▶ EXERCISE AIM:
Only the lines from the one containing "let mask := (alignment - 1)%u64 in" to the end of the records should be given again, word for word and in full.

▶ TASK MATERIAL:
(* ===== verification/LibcHeap.v ===== *)
(** [kernel::LibcHeapService] ([src/kernel/libc_heap.cpp], [libc_heap.h]).

    The C library heap of the guest: [malloc]-style blocks, each its own
    guest-memory mapping, and mspaces, which carve blocks out of memory the
    guest already owns with a coalescing free list.  A memory object is known by
    its address [id] ([&memory]); every call receives the object it works on.
    [mutex_] makes each public operation one transition.  Allocation failures of
    the C++ containers are not modelled. *)
From S2P Require Import Prelude Ranges OrderedMap FreeList SharedBacking GuestMemory.

Definition kDefaultLibcHeapAlignment : Z := 16.
Definition kMaximumLibcHeapAllocations : Z := 262144.
Definition kMaximumLibcMspaces : Z := 256.
Definition kLibcMspaceMetadataBytes : Z := 64.
Definition kHeapCopyChunkSize : Z := 4096.

Record HeapAllocation := mkHeapAllocation { ha_memory : Z; ha_size : Z; ha_alignment : Z }.

#[export] Instance heap_allocation_sized : Sized HeapAllocation := ha_size.

Record Mspace := mkMspace {
  ms_memory : Z;
  ms_base_address : Z;
  ms_size : Z;
  ms_current_in_use : Z;
  ms_maximum_in_use : Z;
  ms_free_ranges : list (Z * Z);
  ms_allocations : list (Z * HeapAllocation)
}.

Record LibcHeapService := mkLibcHeap {
  lh_allocations_ : list (Z * HeapAllocation);
  lh_mspaces_ : list (Z * Mspace);
  lh_mspace_allocation_count_ : Z
}.

Definition LibcHeapService_init : LibcHeapService := mkLibcHeap [] [] 0.

(** [LibcHeapResult{status, address, size}]. *)
Definition LibcHeapResult : Type := KernelStatus * Z * Z.
Definition heap_error (s : KernelStatus) : LibcHeapResult := (s, 0, 0).

Definition with_lh_allocations h a := mkLibcHeap a (lh_mspaces_ h) (lh_mspace_allocation_count_ h).

Implicit Types (h : LibcHeapService) (ms : Mspace) (m : GuestMemory).

Definition LibcHeap_AlignUp (value alignment : Z) : option Z :=
  if negb (is_power_of_two alignment) then None
  else
    let mask := (alignment - 1)%u64 in
    if value >? (u64_max - mask)%u64 then None else Some (align_up_mask value alignment).

(** ** [malloc] blocks *)

Section heap.
Context `{HostMemory}.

▶ YOUR SOLUTION:
    let mask := (alignment - 1)%u64 in
    if value >? (u64_max - mask)%u64 then None else Some (align_up_mask value alignment).

(** ** [malloc] blocks *)

Section heap.
Context `{HostMemory}.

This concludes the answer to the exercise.